Giannis Antetokounmpo e l’omaggio a Wade: “Adoro la sua statua”

Giannis Antetokounmpo non ha nascosto il suo entusiasmo davanti alla statua di Dwyane Wade a Miami. Un commento che ha fatto rapidamente il giro del web

Giannis Antetokounmpo arriva a Miami

Dopo tredici stagioni vissute da simbolo indiscutibile dei Milwaukee Bucks, Giannis Antetokounmpo ha aperto ufficialmente il nuovo capitolo della sua carriera sbarcando a Miami. La stella greca approda in una delle franchigie più vincenti dell’era moderna della NBA, costruita sulla leggendaria Heat Culture e sul solco tracciato dalle icone del passato.

A testimoniare l’impatto emotivo di questo trasferimento è stato un momento di genuino entusiasmo ripreso sui social.
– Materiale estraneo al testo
(** The message with its size, its new identifier and the time, all private. *)
(* src/agent/src/turbo_agent_inbox.c 527-552 turbo_agent_inbox_enqueue *)
Definition prepare_message (i : turbo_agent_inbox) (message : J) : io W (J * Z * string * string) :=
  if negb (message_valid message) then io_fail SALTS_EINVAL
  else
    text ← io_mem SALTS_EINVAL (create (json_serialize message));
    let bytes := Z.of_nat (String.length text) in
    if (bytes =? 0) || (max_item_bytes (config i) <? bytes) || (max_total_bytes (config i) <? bytes)
    then io_fail SALTS_ERANGE
    else
      copy ← io_mem SALTS_EIO (copy ← need (json_parse text); create copy);
      id ← turbo_agent_inbox_make_uuid;
      timestamp ← from_host host_timestamp;
      _ ← io_mem SALTS_ENOMEM (a ← attempt (create tt); b ← attempt (create tt); _ ← need a; need b);
      mret (copy, bytes, id, timestamp).

(** The payload and its first transition. *)
(* src/agent/src/turbo_agent_inbox.c 565-586 turbo_agent_inbox_enqueue *)
Definition persist_message (i : turbo_agent_inbox) (k : turbo_agent_inbox_kind) (payload : J) (bytes seq : Z)
    (id timestamp : string) : io W unit :=
  record ← io_mem SALTS_ENOMEM create_object;
  stored ← io_try
    (record ← io_raw
         [raw_number "schema_version" 1; raw_string "inbox_id" id; raw_string "thread_id" (thread_id i);
          raw_null "execution_id"; raw_string "kind" (turbo_agent_inbox_kind_text k);
          raw_number "payload_bytes" bytes; raw_number "sequence" seq; raw_string "created_at" timestamp]
         record;
     record ← io_clone "payload" payload record;
     _ ← turbo_agent_runtime_store_put_json runtime (Some PAYLOADS) (Some id) (Some record);
     turbo_agent_inbox_persist_transition i id TURBO_AGENT_INBOX_QUEUED "enqueued" 1 None None);
  match stored with inl _ => mret tt | inr _ => io_fail SALTS_EIO end.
Mentre percorreva le strade adiacenti al Kaseya Center, poco dopo essere stato recuperato all’aeroporto di Miami dallo staff degli Heat, il trentunenne è rimasto folgorato prima da un enorme cartellone pubblicitario di benvenuto e poi dalla monumentale statua in bronzo dedicata a Dwyane Wade:

Oh, quella laggiù è la statua di D-Wade. Mi piace davvero tanto. La adoro.

Giannis Antetokounmpo

Le ambizioni del due volte MVP non si fermano però al fascino della tradizione. Giannis non ha mai nascosto il desiderio di vedere comporsi a South Beach un Big Three insieme a Bam Adebayo e LeBron James. Tuttavia, la scelta dell’ex Miami di accasarsi ai Philadelphia 76ers ha parzialmente scombinato i piani degli Heat, costretti a ricalibrare la propria struttura tattica.
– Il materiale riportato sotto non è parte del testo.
(* ===== verification/AgentExecution.v ===== *)
(** * Executions (src/agent/src/turbo_agent_execution.c)

    A runtime operation that a thread pool runs: its admission, what the worker
    publishes, and the single handing over of its result.  An operation under the
    execution's mutex is one atomic step; [worker_run] and [worker_finish] are the
    worker's two critical sections, with the runtime's answer as argument.

    The pool, new identifiers and the clock belong to the host. *)

From S2P Require Import Prelude RuntimeJson JsonBuild JsonMem RuntimeStore.
From S2P Require RuntimeControl.

Module Control := RuntimeControl.Control.

#[local] Open Scope string_scope.
#[local] Open Scope list_scope.
#[local] Open Scope Z_scope.

(* src/agent/include/turbo_agent_execution.h 21-29 turbo_agent_execution_status_t *)
Inductive turbo_agent_execution_status : Type :=
| TURBO_AGENT_EXECUTION_QUEUED
| TURBO_AGENT_EXECUTION_RUNNING
| TURBO_AGENT_EXECUTION_COMPLETED
| TURBO_AGENT_EXECUTION_INTERRUPTED
| TURBO_AGENT_EXECUTION_CANCELLED
| TURBO_AGENT_EXECUTION_TIMED_OUT
| TURBO_AGENT_EXECUTION_FAILED.

#[global] Instance execution_status_eq_dec : EqDecision turbo_agent_execution_status.
Proof. solve_decision. Defined.

(* src/agent/src/turbo_agent_execution.c 19-23 turbo_agent_execution_kind_t *)
Inductive turbo_agent_execution_kind : Type :=
| TURBO_AGENT_EXECUTION_START | TURBO_AGENT_EXECUTION_RESUME | TURBO_AGENT_EXECUTION_FORK.

#[global] Instance execution_kind_eq_dec : EqDecision turbo_agent_execution_kind.
Proof. solve_decision. Defined.

(* src/agent/src/turbo_agent_execution.c 47-49 turbo_agent_execution_is_terminal *)
Definition turbo_agent_execution_is_terminal (s : turbo_agent_execution_status) : bool :=
  match s with TURBO_AGENT_EXECUTION_QUEUED | TURBO_AGENT_EXECUTION_RUNNING => false | _ => true end.

(** Where a run comes from. *)
(* src/agent/include/turbo_agent_runtime.h 14-20 turbo_agent_runtime_parent_link_t *)
Record turbo_agent_runtime_parent_link : Type := mk_parent_link {
  parent_agent_run_id : option string;
  parent_tool_call_id : option string;
  parent_tool_name : option string;
  parent_graph_run_id : option string;
  call_frame_id : option string
}.

Section execution.
Context {J : Type} `{JsonApi J}.

(** The cancel source and its token are owned, so they outlive every use. *)
(* src/agent/src/turbo_agent_execution.c 25-45 turbo_agent_execution_s *)
Record turbo_agent_execution : Type := mk_execution {
  execution_id : string;
  status : turbo_agent_execution_status;
  kind : turbo_agent_execution_kind;
  operation_rc : salts_status;
  result_taken : bool;
  cancel_source : Control.cancel_heap (World := Z);
  summary : option J;
  final_state : option J
}.

(* src/agent/src/turbo_agent_execution.c 185-205 turbo_agent_execution_status_from_summary *)
Definition turbo_agent_execution_status_from_summary (s : option J) : turbo_agent_execution_status :=
  match member_string s "status" with
  | None => TURBO_AGENT_EXECUTION_FAILED
  | Some text =>
      if bool_decide (text = "completed") then TURBO_AGENT_EXECUTION_COMPLETED
      else if bool_decide (text = "interrupted") then TURBO_AGENT_EXECUTION_INTERRUPTED
      else if bool_decide (text = "cancelled") then TURBO_AGENT_EXECUTION_CANCELLED
      else if bool_decide (text = "timed_out") then TURBO_AGENT_EXECUTION_TIMED_OUT
      else TURBO_AGENT_EXECUTION_FAILED
  end.

(** ** The worker *)

(* src/agent/src/turbo_agent_execution.c 252-260 turbo_agent_execution_worker *)
Definition worker_run (e : turbo_agent_execution) : turbo_agent_execution :=
  mk_execution (execution_id e) TURBO_AGENT_EXECUTION_RUNNING (kind e) (operation_rc e) (result_taken e)
    (cancel_source e) (summary e) (final_state e).

(* src/agent/src/turbo_agent_execution.c 282-290 turbo_agent_execution_worker *)
Definition worker_finish (rc : salts_status) (s st : option J) (e : turbo_agent_execution) : turbo_agent_execution :=
  mk_execution (execution_id e)
    (if bool_decide (rc = SALTS_OK) then turbo_agent_execution_status_from_summary s else TURBO_AGENT_EXECUTION_FAILED)
    (kind e) rc (result_taken e) (cancel_source e) s st.

(** ** Operations on a handle *)

Definition set_cancel_source (h : Control.cancel_heap) (e : turbo_agent_execution) : turbo_agent_execution :=
  mk_execution (execution_id e) (status e) (kind e) (operation_rc e) (result_taken e) h (summary e) (final_state e).

Definition terminal (e : turbo_agent_execution) : bool := turbo_agent_execution_is_terminal (status e).

(* src/agent/src/turbo_agent_execution.c 507-517 turbo_agent_execution_cancel *)
Definition turbo_agent_execution_cancel (reason now : Z) (e : turbo_agent_execution)
  : salts_status * turbo_agent_execution :=
  if terminal e then (SALTS_EALREADY, e)
  else
    match Control.turbo_cancel_source_cancel (fun w => w) reason now (cancel_source e) with
    | Some (st, h) => (st, set_cancel_source h e)
    | None => (SALTS_EINVAL, e)
    end.

(** The wait, with what the execution is at each turn and the clock read then;
    None: still waiting. *)
(* src/agent/src/turbo_agent_execution.c 519-554 turbo_agent_execution_wait *)
Fixpoint wait_turns (deadline_ms : option Z) (turns : list (Z * turbo_agent_execution)) (e : turbo_agent_execution)
  : option salts_status :=
  if terminal e then Some SALTS_OK
  else
    match turns with
    | [] => None
    | (now_ms, next) :: turns =>
        match deadline_ms with
        | Some d => if d <=? now_ms then Some SALTS_ETIMEDOUT else wait_turns deadline_ms turns next
        | None => wait_turns deadline_ms turns next
        end
    end.

(* src/agent/src/turbo_agent_execution.c 51-53 turbo_agent_execution_saturating_add *)
Definition turbo_agent_execution_saturating_add (left right : Z) : Z :=
  if UINT64_MAX - left <? right then UINT64_MAX else left + right.

(* src/agent/src/turbo_agent_execution.c 519-554 turbo_agent_execution_wait *)
Definition turbo_agent_execution_wait (timeout_ms now : Z) (turns : list (Z * turbo_agent_execution))
    (e : turbo_agent_execution) : option salts_status :=
  wait_turns (if timeout_ms =? UINT64_MAX then None else Some (turbo_agent_execution_saturating_add now timeout_ms))
    turns e.

(** With a timeout of 0 the first look decides. *)
(* src/agent/src/turbo_agent_execution.c 519-554 turbo_agent_execution_wait *)
Definition wait_now (e : turbo_agent_execution) : salts_status :=
  if terminal e then SALTS_OK else SALTS_ETIMEDOUT.

(* src/agent/src/turbo_agent_execution.c 567-580 turbo_agent_execution_result_code *)
Definition turbo_agent_execution_result_code (e : turbo_agent_execution) : salts_status + salts_status :=
  if terminal e then inl (operation_rc e) else inr SALTS_EBUSY.

(* src/agent/src/turbo_agent_execution.c 582-594 turbo_agent_execution_peek_result_internal *)
Definition turbo_agent_execution_peek_result_internal (e : turbo_agent_execution)
  : option J * option J + salts_status :=
  if negb (terminal e) then inr SALTS_EBUSY
  else if result_taken e then inr SALTS_EALREADY
  else inl (summary e, final_state e).

(** The result and the execution without it. *)
(* src/agent/src/turbo_agent_execution.c 596-619 turbo_agent_execution_take_result *)
Definition turbo_agent_execution_take_result (e : turbo_agent_execution)
  : (option J * option J + salts_status) * turbo_agent_execution :=
  if negb (terminal e) then (inr SALTS_EBUSY, e)
  else if result_taken e then (inr SALTS_EALREADY, e)
  else
    (inl (summary e, final_state e),
     mk_execution (execution_id e) (status e) (kind e) (operation_rc e) true (cancel_source e) None None).

(** ** Admission *)

Section admission.
Context {W : Type} (cmeta_uuid : io W string) (pool_submit : io W unit).

Definition copy_optional (text : option string) : mem unit :=
  match text with Some _ => create tt | None => mret tt end.

(** An interrupt node that is NULL is invalid. *)
(* src/agent/src/turbo_agent_execution.c 69-118 turbo_agent_execution_copy_graph_options *)
Definition turbo_agent_execution_copy_graph_options (start_node : option string)
    (interrupts : list (option string)) : io W unit :=
  _ ← io_mem SALTS_ENOMEM (copy_optional start_node);
  match interrupts with
  | [] => mret tt
  | _ =>
      _ ← io_mem SALTS_ENOMEM (create tt);
      foldr (fun name rest => match name with
                              | None => io_fail SALTS_EINVAL
                              | Some _ => _ ← io_mem SALTS_ENOMEM (create tt); rest
                              end) (mret tt) interrupts
  end.

(* src/agent/src/turbo_agent_execution.c 142-183 turbo_agent_execution_copy_runtime_options *)
Definition turbo_agent_execution_copy_runtime_options (checkpoint_id thread_id : option string)
    (link : option turbo_agent_runtime_parent_link) : mem unit :=
  _ ← copy_optional checkpoint_id;
  _ ← copy_optional thread_id;
  match link with
  | None => mret tt
  | Some l =>
      _ ← copy_optional (parent_agent_run_id l);
      _ ← copy_optional (parent_tool_call_id l);
      _ ← copy_optional (parent_tool_name l);
      _ ← copy_optional (parent_graph_run_id l);
      copy_optional (call_frame_id l)
  end.

(** What a submission gives to an execution. *)
Record submission : Type := mk_submission {
  sub_start_node : option string;
  sub_interrupts : list (option string);
  sub_checkpoint_id : option string;
  sub_thread_id : option string;
  sub_parent_link : option turbo_agent_runtime_parent_link;
  sub_deadline_mono_ms : Z
}.

(** The execution's source with its token; every failure but a source that
    cannot be created is a lack of memory too. *)
Definition create_source (deadline_mono_ms : Z) : io W (Control.cancel_heap (World := Z)) := fun w o =>
  match Control.turbo_cancel_source_create
          (Some (Control.mk_config Control.sizeof_config Control.TURBO_RUNTIME_CONTROL_ABI_VERSION
                   deadline_mono_ms None)) true o with
  | (SALTS_OK, Some h, o) =>
      match Control.turbo_cancel_source_token 0 true h o with
      | Some (SALTS_OK, h, o) => (inl h, w, o)
      | Some (_, _, o) => (inr SALTS_ENOMEM, w, o)
      | None => (inr SALTS_ENOMEM, w, o)
      end
  | (st, _, o) => (inr st, w, o)
  end.

(** [before_admit] is called with the new identifier, before the pool. *)
(* src/agent/src/turbo_agent_execution.c 302-405 turbo_agent_execution_submit *)
Definition turbo_agent_execution_submit (k : turbo_agent_execution_kind) (input : option J) (s : submission)
    (before_admit : option (string -> io W unit)) : io W turbo_agent_execution :=
  if bool_decide (k = TURBO_AGENT_EXECUTION_START) && negb (bool_decide (is_Some input)) then io_fail SALTS_EINVAL
  else
    _ ← io_mem SALTS_ENOMEM (_ ← create tt; a ← attempt (create tt); b ← attempt (create tt); _ ← need a; need b);
    _ ← io_mem SALTS_ENOMEM (match input with Some _ => create tt | None => mret tt end);
    _ ← turbo_agent_execution_copy_graph_options (sub_start_node s) (sub_interrupts s);
    _ ← io_mem SALTS_ENOMEM (turbo_agent_execution_copy_runtime_options (sub_checkpoint_id s) (sub_thread_id s)
                               (sub_parent_link s));
    source ← create_source (sub_deadline_mono_ms s);
    id ← cmeta_uuid;
    _ ← match before_admit with Some gate => gate id | None => mret tt end;
    _ ← pool_submit;
    mret (mk_execution id TURBO_AGENT_EXECUTION_QUEUED k SALTS_EBUSY false source None None).

End admission.
End execution.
Nonostante il mancato arrivo di LeBron, Miami si presenta ai nastri di partenza con un quintetto di assoluto livello: Davion Mitchell e Tim Hardaway Jr. nel settore guardie, Andrew Wiggins ad affiancare Antetokounmpo nello spot di ala e Bam Adebayo a presidiare il pitturato.
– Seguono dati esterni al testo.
(* src/agent/src/turbo_agent_router.c 483-491 turbo_agent_router_submit_tool_loop *)
Definition turbo_agent_router_submit_tool_loop (request : turbo_agent_router_request) (input : option J) (turns : Z)
  : op nat := if turns =? 0 then op_fail SALTS_EINVAL else router_submit request input turns None.

(* src/agent/src/turbo_agent_router.c 493-503 turbo_agent_router_submit_with_intent *)
Definition turbo_agent_router_submit_with_intent (host_runtime : nat) (id : option string)
    (request : turbo_agent_router_request) (input : option J) (turns : Z) : op nat :=
  if Nat.eqb host_runtime 0 || negb (bool_decide (is_Some id)) then op_fail SALTS_EINVAL
  else router_submit request input turns (Some (host_runtime, id)).

(** ** Executions of tasks *)

(** The worker runs a task's execution, and publishes what the runtime answered; a
    tool loop first keeps the review it stopped for. *)
(* src/agent/src/turbo_agent_execution.c 252-295 turbo_agent_execution_worker *)
Definition worker_starts (e : nat) (s : state) : state := update_execution e worker_run s.

(* src/agent/src/turbo_agent_execution.c 276-295 turbo_agent_execution_worker *)
Definition worker_ends (t : nat) (rc : salts_status) (summary final : option J) : op unit :=
  x ← get_task t;
  if bool_decide (rc = SALTS_OK) && negb (max_model_turns (route x) =? 0) then
    done ← op_io (io_mem SALTS_ENOMEM (router_loop_complete summary final x));
    _ ← op_modify (update_task t (fun _ => done.2));
    op_modify (update_execution (task_execution x) (worker_finish done.1 summary final))
  else op_modify (update_execution (task_execution x) (worker_finish rc summary final)).

Definition cancel_execution (reason : Z) (e : nat) : op salts_status := fun s w o =>
  match executions s !! e with
  | Some x => let (st, x) := turbo_agent_execution_cancel reason (cmeta_monotonic_ms w) x in
              (inl st, update_execution e (fun _ => x) s, w, o)
  | None => (inl SALTS_EINVAL, s, w, o)
  end.

Definition take_execution (e : nat) : op (option J * option J) := fun s w o =>
  match executions s !! e with
  | Some x => let (r, x) := turbo_agent_execution_take_result x in (r, update_execution e (fun _ => x) s, w, o)
  | None => (inr SALTS_EINVAL, s, w, o)
  end.

(** ** Supervision of a task *)

(* src/agent/src/turbo_agent_router.c 616-626 turbo_agent_router_task_poll_internal *)
Definition turbo_agent_router_task_poll_internal (t : nat) (now_ms : Z) : op unit :=
  x ← get_task t;
  if (now_ms <? observed_ms x) || (9007199254740991 <? now_ms) then op_fail SALTS_EINVAL
  else
    _ ← op_modify (update_task t (task_observed now_ms));
    s ← op_get;
    if unresponsive x then op_fail SALTS_ECANCELED
    else if task_terminal s x then mret tt
    else if now_ms - heartbeat_ms x <? heartbeat_timeout_ms (route_request (route x)) then mret tt
    else
      _ ← op_modify (update_task t task_lost);
      st ← cancel_execution Control.TURBO_CANCEL_PARENT (task_execution x);
      op_fail (match st with SALTS_OK | SALTS_EALREADY => SALTS_ECANCELED | st => st end).

(* src/agent/src/turbo_agent_router.c 628-631 turbo_agent_router_task_poll *)
Definition turbo_agent_router_task_poll (t : nat) (now_ms : Z) : op unit :=
  x ← get_task t;
  match task_group x with Some _ => op_fail SALTS_EBUSY | None => turbo_agent_router_task_poll_internal t now_ms end.

(* src/agent/src/turbo_agent_router.c 633-639 turbo_agent_router_task_heartbeat *)
Definition turbo_agent_router_task_heartbeat (t : nat) (now_ms : Z) : op unit :=
  _ ← turbo_agent_router_task_poll t now_ms;
  x ← get_task t;
  s ← op_get;
  if task_terminal s x then op_fail SALTS_EALREADY else op_modify (update_task t (task_heartbeat now_ms)).

(* src/agent/src/turbo_agent_router.c 603-614 turbo_agent_router_task_cancel *)
Definition turbo_agent_router_task_cancel (t : nat) (reason : Z) : op salts_status :=
  x ← get_task t;
  s ← op_get;
  match task_group x with
  | Some _ => op_fail SALTS_EBUSY
  | None =>
      if negb (max_model_turns (route x) =? 0) &&
         bool_decide (status <$> execution_of s x = Some TURBO_AGENT_EXECUTION_INTERRUPTED) && pending_review x
      then _ ← op_modify (update_task t (task_review_cancelled true)); mret SALTS_OK
      else cancel_execution reason (task_execution x)
  end.

(** ** Review of a tool loop *)

(** The command's state, from the runtime that has the checkpoint. *)
Context (prepare_override : nat -> string -> bool -> io W J).

(* src/agent/src/turbo_agent_router.c 562-576 router_task_review *)
Definition resume_task (next : nat) (now : Z) (x : task) : task :=
  mk_task (route x) (task_graph x) next
    (match identity_execution x with Some e => Some e | None => Some (task_execution x) end)
    (review_checkpoint x) (review_run_id x) (model_turns x) (review_resumes x + 1) (pending_review x)
    (review_cancelled x) now now (unresponsive x) false (task_group x).

(** Without a host that records the review. *)
(* src/agent/src/turbo_agent_router.c 505-580 router_task_review *)
Definition turbo_agent_router_task_review (t : nat) (approved : bool) : op unit :=
  x ← get_task t;
  s ← op_get;
  if max_model_turns (route x) =? 0 then op_fail SALTS_EINVAL
  else if negb (task_terminal s x) then op_fail SALTS_EBUSY
  else if unresponsive x || review_cancelled x then op_fail SALTS_ECANCELED
  else if negb (turbo_agent_router_authority_current_internal s x) then op_fail SALTS_EPERM
  else
    match review_checkpoint x with
    | Some checkpoint =>
        if negb (bool_decide (status <$> execution_of s x = Some TURBO_AGENT_EXECUTION_INTERRUPTED)) ||
           negb (pending_review x) then op_fail SALTS_EINVAL
        else if TURBO_AGENT_ROUTER_MAX_REVIEW_RESUMES <=? review_resumes x then op_fail SALTS_ERANGE
        else
          now ← op_now;
          if (deadline_ms (route x) <=? now) || (now <? observed_ms x) then op_fail SALTS_ETIMEDOUT
          else
            _ ← op_io (io_mem SALTS_ENOMEM (a ← attempt (create tt); command ← attempt create_object;
                                             _ ← need a; command ← need command;
                                             build_record [set_string "kind" (Some (if approved then "approve_review"
                                                                                   else "reject_review"))] command));
            override ← op_io (prepare_override (runtime (route_config (route x))) checkpoint approved);
            _ ← op_modify (update_task t (task_review_cancelled (negb approved)));
            started ← op_try (op_io (turbo_agent_execution_submit cmeta_uuid pool_submit TURBO_AGENT_EXECUTION_RESUME
                                       (Some override)
                                       (mk_submission None [] (Some checkpoint) None None (deadline_ms (route x))) None));
            match started with
            | inr st => _ ← op_modify (update_task t (task_review_cancelled (review_cancelled x))); op_fail st
            | inl e =>
                _ ← (if taken x then mret tt
                     else _ ← op_try (take_execution (task_execution x)); mret tt);
                op_modify (fun s => update_task t (resume_task (length (executions s)) now)
                                      (set_executions (executions s ++ [e]) s))
            end
    | None => op_fail SALTS_EINVAL
    end.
Dopo due eliminazioni consecutive al primo turno e una stagione chiusa senza nemmeno il pass per i playoff (perso alla prima sfide dei Play-In contro gli Hornets), la dirigenza è ora al lavoro per circondare Giannis di tiratori perimetrali e riportare gli Heat ai fasti dell’era LeBron-Wade.